━━━━━ Records to process

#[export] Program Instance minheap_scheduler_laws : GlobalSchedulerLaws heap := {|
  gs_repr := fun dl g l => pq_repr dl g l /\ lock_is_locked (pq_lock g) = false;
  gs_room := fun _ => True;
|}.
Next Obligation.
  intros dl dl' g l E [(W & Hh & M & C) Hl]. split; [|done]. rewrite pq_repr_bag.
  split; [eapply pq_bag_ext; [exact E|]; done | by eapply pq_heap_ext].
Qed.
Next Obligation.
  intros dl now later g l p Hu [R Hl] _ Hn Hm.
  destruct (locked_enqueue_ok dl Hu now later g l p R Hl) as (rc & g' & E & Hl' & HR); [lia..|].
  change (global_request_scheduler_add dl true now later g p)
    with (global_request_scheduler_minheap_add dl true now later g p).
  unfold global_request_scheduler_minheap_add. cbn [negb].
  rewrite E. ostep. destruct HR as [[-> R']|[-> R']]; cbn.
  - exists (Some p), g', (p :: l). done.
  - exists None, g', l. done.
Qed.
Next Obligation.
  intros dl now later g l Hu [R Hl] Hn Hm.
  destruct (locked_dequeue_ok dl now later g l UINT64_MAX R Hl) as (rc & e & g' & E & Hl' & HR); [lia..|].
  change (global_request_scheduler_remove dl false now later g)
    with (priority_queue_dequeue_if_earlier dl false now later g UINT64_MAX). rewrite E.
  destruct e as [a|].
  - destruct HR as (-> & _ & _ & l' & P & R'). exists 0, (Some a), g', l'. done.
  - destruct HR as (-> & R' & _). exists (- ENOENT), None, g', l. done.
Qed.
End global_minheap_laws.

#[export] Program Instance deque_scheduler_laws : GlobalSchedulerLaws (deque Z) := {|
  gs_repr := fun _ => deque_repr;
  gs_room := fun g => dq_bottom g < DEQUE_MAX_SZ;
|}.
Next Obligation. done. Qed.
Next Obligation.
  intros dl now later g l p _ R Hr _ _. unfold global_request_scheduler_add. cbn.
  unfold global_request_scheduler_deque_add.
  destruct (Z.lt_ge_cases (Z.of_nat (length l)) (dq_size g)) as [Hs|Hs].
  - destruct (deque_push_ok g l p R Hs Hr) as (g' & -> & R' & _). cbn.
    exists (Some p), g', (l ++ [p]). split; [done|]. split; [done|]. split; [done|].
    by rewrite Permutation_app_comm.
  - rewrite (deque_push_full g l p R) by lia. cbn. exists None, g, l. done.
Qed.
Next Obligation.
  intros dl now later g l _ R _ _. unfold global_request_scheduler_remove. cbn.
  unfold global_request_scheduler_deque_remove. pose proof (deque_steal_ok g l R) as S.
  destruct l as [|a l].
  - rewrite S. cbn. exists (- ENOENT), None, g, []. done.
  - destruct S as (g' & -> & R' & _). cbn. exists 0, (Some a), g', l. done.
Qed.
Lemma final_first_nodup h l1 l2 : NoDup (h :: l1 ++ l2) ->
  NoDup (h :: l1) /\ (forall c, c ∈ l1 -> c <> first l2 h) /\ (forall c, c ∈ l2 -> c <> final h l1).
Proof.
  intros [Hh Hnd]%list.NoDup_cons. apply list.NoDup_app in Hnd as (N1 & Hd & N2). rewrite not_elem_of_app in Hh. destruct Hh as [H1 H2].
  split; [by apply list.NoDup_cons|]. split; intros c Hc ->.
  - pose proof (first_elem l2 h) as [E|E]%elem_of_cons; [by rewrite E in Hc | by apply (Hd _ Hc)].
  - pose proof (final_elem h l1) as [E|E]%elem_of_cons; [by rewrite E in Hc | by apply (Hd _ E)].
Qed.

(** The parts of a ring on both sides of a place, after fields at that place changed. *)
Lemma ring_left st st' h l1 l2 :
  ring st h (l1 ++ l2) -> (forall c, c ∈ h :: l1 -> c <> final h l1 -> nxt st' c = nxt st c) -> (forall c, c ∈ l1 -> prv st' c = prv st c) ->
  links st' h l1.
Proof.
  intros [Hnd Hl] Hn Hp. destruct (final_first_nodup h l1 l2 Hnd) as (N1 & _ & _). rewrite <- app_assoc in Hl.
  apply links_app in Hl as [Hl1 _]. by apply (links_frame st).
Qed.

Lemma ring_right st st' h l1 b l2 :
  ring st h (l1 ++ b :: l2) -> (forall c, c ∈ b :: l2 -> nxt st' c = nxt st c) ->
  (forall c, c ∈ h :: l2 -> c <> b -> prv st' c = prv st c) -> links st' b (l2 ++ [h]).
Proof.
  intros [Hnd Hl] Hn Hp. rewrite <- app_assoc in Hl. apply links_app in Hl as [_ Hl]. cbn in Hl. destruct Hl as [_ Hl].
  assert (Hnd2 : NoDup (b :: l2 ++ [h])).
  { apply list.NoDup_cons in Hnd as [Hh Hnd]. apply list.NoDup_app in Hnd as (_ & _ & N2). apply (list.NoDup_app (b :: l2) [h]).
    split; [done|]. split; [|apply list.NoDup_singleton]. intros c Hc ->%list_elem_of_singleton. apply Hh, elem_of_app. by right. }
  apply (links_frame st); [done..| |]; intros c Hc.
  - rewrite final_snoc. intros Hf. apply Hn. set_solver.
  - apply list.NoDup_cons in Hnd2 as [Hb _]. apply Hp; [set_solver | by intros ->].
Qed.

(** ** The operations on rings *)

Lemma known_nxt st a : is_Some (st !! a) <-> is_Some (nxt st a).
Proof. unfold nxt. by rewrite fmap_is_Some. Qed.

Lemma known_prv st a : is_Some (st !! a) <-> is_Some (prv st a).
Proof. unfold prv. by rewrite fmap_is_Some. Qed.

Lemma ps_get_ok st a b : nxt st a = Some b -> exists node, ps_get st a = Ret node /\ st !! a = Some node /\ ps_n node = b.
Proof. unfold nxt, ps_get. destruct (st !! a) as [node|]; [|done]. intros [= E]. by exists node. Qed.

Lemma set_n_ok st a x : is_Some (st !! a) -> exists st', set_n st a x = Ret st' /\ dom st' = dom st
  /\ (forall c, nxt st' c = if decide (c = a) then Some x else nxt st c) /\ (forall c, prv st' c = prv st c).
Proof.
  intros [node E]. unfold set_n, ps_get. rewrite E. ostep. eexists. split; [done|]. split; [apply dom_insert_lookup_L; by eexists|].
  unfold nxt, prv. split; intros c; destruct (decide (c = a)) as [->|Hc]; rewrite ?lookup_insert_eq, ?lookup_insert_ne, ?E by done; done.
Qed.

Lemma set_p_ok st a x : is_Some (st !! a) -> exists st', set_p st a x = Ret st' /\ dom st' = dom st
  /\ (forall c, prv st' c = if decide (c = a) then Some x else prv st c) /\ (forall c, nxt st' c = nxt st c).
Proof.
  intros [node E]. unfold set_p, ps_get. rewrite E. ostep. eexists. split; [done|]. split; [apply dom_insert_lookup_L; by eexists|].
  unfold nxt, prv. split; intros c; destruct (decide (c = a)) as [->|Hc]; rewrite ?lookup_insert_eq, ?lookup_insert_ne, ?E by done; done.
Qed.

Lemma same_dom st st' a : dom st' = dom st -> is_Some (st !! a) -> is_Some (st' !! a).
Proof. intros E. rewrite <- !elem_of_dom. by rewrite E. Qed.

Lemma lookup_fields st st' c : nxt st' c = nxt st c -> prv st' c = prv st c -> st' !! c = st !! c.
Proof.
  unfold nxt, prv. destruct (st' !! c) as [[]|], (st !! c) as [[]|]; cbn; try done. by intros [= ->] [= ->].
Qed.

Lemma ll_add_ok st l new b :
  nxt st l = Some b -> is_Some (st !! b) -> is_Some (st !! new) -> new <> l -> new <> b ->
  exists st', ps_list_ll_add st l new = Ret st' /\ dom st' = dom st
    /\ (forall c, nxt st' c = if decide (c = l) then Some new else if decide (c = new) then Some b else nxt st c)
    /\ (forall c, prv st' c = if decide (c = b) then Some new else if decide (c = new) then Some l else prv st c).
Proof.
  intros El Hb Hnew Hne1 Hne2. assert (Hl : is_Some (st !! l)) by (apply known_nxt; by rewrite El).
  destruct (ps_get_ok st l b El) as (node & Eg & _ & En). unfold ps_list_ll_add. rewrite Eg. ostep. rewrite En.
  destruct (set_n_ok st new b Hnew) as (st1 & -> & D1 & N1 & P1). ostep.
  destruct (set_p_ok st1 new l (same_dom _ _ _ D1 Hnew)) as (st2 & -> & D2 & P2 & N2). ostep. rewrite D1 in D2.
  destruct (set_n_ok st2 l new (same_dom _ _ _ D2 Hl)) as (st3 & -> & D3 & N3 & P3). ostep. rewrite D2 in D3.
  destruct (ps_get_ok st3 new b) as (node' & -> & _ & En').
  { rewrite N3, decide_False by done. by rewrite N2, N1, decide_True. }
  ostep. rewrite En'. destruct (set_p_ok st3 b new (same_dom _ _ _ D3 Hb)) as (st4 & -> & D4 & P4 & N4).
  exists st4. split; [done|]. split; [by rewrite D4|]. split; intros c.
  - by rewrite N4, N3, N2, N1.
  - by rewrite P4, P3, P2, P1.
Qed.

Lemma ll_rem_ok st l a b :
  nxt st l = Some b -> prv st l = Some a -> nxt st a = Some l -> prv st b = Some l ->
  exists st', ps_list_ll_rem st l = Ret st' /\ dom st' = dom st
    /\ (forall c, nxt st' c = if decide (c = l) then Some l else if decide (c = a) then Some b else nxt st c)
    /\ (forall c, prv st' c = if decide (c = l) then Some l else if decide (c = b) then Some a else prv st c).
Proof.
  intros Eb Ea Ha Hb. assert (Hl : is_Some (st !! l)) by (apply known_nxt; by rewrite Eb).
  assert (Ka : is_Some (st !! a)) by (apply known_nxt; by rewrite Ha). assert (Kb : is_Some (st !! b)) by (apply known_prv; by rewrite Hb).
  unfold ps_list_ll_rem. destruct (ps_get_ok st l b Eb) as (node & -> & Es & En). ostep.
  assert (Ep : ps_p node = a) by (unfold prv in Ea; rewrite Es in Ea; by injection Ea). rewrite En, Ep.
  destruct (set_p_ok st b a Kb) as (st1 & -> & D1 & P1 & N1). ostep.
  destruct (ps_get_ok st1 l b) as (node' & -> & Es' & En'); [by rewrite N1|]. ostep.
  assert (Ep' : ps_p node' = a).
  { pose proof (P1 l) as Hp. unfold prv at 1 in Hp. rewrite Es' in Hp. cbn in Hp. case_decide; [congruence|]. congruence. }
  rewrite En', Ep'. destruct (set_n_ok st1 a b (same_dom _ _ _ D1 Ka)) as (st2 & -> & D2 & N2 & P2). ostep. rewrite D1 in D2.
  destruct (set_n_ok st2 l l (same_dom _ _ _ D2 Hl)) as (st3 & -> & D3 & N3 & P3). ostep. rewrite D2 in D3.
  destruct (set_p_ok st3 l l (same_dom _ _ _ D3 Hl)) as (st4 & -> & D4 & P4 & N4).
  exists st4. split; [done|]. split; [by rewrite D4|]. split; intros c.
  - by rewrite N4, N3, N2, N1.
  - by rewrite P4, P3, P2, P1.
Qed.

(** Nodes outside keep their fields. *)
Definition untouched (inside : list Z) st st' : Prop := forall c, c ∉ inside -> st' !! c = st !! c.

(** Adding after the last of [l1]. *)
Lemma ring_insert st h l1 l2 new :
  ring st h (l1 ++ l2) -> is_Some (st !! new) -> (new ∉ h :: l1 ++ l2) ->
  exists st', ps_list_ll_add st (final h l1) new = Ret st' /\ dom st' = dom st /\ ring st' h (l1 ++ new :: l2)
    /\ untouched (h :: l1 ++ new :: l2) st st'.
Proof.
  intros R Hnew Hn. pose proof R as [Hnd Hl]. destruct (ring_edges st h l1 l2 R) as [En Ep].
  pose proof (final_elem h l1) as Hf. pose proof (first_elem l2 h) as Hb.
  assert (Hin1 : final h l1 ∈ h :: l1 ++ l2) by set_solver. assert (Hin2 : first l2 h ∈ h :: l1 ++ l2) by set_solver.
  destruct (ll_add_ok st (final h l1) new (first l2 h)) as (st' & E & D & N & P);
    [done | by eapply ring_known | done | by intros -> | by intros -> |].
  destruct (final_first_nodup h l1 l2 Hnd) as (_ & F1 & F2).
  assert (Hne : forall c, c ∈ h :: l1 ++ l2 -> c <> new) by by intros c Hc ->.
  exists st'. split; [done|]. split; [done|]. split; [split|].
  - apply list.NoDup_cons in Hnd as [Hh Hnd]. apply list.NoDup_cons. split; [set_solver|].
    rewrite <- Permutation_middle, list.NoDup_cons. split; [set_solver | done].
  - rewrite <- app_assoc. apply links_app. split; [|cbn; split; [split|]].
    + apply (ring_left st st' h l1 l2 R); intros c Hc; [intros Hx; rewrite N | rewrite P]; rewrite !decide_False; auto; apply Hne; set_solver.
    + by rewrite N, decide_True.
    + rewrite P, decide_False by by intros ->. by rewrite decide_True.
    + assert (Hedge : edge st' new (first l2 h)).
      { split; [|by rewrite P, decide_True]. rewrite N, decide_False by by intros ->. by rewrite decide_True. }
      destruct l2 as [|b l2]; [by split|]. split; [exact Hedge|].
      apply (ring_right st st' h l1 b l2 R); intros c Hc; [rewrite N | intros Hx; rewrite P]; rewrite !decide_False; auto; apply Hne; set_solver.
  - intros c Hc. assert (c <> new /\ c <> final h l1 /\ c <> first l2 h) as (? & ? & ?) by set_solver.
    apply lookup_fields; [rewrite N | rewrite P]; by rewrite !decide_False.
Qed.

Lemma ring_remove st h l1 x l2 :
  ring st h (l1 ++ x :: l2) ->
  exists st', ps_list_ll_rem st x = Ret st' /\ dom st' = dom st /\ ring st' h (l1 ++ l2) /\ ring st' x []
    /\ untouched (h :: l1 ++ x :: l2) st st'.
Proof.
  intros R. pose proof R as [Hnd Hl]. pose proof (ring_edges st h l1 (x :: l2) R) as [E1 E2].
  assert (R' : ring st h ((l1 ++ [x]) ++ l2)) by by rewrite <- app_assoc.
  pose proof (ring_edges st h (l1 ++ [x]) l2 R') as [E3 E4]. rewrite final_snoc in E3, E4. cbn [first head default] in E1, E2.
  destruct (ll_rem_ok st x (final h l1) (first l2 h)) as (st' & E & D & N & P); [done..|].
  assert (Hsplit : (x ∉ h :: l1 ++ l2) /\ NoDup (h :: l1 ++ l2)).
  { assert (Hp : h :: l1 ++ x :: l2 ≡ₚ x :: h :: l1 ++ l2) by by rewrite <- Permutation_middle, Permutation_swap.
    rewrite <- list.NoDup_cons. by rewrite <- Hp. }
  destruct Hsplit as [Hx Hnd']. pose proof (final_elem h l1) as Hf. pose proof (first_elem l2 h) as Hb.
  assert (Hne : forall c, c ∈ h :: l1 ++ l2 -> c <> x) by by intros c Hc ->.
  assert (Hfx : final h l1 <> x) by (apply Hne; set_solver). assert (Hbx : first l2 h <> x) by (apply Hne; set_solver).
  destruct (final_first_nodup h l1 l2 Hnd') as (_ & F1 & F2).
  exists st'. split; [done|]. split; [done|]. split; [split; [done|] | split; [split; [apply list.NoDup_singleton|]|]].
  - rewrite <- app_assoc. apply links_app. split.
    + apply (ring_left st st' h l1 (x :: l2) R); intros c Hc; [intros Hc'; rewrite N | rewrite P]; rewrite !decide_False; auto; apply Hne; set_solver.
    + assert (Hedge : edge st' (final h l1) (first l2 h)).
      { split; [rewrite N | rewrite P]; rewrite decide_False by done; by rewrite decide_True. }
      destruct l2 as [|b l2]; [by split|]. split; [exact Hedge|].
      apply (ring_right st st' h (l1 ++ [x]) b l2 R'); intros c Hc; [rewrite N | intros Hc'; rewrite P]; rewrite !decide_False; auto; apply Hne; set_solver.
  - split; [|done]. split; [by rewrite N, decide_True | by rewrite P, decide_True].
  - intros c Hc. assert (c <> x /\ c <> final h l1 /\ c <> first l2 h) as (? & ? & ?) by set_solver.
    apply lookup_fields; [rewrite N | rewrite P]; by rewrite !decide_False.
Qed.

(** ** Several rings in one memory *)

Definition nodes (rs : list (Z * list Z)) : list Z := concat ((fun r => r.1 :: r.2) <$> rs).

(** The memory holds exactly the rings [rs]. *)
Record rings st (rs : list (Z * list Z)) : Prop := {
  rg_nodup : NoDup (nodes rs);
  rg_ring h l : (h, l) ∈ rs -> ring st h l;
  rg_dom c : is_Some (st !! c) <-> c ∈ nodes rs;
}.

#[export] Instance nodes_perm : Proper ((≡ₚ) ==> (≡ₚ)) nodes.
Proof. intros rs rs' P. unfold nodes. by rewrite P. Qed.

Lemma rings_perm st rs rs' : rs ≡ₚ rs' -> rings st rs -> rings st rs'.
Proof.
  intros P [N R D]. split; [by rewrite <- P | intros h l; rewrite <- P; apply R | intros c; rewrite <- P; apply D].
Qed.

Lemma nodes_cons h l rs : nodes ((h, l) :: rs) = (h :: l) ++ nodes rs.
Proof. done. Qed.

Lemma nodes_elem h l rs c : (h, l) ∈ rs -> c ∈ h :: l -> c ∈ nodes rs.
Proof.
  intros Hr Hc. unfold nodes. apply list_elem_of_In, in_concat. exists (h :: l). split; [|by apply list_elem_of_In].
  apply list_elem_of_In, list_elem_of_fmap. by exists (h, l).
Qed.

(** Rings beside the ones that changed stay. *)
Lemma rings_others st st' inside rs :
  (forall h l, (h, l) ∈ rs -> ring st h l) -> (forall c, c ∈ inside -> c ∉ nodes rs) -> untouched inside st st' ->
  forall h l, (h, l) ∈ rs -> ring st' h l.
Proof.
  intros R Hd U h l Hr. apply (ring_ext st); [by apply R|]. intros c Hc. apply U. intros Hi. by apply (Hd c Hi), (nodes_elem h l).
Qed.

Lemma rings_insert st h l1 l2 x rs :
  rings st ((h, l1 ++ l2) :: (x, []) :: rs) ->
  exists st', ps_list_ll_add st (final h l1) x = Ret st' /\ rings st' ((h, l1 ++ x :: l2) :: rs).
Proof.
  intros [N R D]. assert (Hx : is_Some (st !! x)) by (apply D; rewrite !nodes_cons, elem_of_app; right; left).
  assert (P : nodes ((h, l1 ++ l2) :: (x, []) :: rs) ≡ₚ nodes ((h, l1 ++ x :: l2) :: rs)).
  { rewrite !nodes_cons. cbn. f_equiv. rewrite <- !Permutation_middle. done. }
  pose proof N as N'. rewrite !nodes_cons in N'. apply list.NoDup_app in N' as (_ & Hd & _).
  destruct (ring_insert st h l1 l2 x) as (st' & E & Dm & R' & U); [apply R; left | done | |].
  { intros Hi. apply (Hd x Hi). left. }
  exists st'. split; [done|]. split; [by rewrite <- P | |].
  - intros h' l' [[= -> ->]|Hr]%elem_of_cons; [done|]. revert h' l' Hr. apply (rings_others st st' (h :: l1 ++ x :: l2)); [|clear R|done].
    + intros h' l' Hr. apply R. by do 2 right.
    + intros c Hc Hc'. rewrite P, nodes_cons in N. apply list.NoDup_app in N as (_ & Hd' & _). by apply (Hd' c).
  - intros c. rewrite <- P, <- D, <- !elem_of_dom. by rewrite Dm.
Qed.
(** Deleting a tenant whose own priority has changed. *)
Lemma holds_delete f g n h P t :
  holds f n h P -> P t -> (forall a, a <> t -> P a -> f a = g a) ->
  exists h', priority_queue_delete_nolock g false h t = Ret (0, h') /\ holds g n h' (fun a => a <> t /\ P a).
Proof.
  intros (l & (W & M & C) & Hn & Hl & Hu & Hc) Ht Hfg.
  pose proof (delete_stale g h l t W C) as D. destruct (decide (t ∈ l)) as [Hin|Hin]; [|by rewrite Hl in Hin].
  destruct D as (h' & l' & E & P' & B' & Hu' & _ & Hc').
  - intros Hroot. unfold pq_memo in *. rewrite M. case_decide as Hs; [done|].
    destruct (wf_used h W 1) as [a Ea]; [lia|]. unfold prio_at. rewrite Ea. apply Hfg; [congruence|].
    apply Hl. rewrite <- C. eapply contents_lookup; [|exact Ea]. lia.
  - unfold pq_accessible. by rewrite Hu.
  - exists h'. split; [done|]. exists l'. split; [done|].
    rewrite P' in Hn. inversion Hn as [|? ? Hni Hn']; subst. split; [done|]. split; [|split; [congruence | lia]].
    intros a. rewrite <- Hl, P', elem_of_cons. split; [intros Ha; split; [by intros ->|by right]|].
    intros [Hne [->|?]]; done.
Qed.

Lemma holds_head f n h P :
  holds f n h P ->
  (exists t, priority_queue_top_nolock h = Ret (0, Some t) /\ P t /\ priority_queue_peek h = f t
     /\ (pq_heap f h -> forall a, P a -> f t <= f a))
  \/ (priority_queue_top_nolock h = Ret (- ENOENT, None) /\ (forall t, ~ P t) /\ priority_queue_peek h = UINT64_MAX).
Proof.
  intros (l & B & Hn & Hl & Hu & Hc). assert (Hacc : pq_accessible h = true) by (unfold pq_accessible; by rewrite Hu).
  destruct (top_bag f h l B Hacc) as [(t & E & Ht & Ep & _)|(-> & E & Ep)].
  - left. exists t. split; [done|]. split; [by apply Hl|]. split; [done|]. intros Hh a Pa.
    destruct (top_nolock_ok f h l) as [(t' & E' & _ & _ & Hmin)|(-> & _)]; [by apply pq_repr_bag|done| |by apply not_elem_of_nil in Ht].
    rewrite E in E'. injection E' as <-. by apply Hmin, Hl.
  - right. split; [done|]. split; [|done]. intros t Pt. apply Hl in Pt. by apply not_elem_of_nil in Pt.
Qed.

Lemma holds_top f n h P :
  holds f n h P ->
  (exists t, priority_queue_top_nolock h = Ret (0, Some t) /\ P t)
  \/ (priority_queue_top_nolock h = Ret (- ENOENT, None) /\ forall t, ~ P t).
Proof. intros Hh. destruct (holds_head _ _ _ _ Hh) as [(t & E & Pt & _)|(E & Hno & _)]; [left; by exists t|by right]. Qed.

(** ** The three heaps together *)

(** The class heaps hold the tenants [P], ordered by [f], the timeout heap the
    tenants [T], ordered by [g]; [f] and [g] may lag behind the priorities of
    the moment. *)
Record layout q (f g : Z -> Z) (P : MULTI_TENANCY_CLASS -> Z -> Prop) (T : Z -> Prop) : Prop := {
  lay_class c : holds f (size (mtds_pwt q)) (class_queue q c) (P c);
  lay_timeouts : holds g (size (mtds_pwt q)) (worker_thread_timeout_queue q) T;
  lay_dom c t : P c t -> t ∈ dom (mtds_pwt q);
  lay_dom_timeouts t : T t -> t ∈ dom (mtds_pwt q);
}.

━━━━━━━━━━

§ Assigned task:
Working from the material above, restate word for word the lines between the line with "Hc; [intros Hx;" and the line with "apply (ring_right st st' h l1", both included, and only those.

§ Answer space:
    + apply (ring_left st st' h l1 l2 R); intros c Hc; [intros Hx; rewrite N | rewrite P]; rewrite !decide_False; auto; apply Hne; set_solver.
    + by rewrite N, decide_True.
    + rewrite P, decide_False by by intros ->. by rewrite decide_True.
    + assert (Hedge : edge st' new (first l2 h)).
      { split; [|by rewrite P, decide_True]. rewrite N, decide_False by by intros ->. by rewrite decide_True. }
      destruct l2 as [|b l2]; [by split|]. split; [exact Hedge|].
      apply (ring_right st st' h l1 b l2 R); intros c Hc; [rewrite N | intros Hx; rewrite P]; rewrite !decide_False; auto; apply Hne; set_solver.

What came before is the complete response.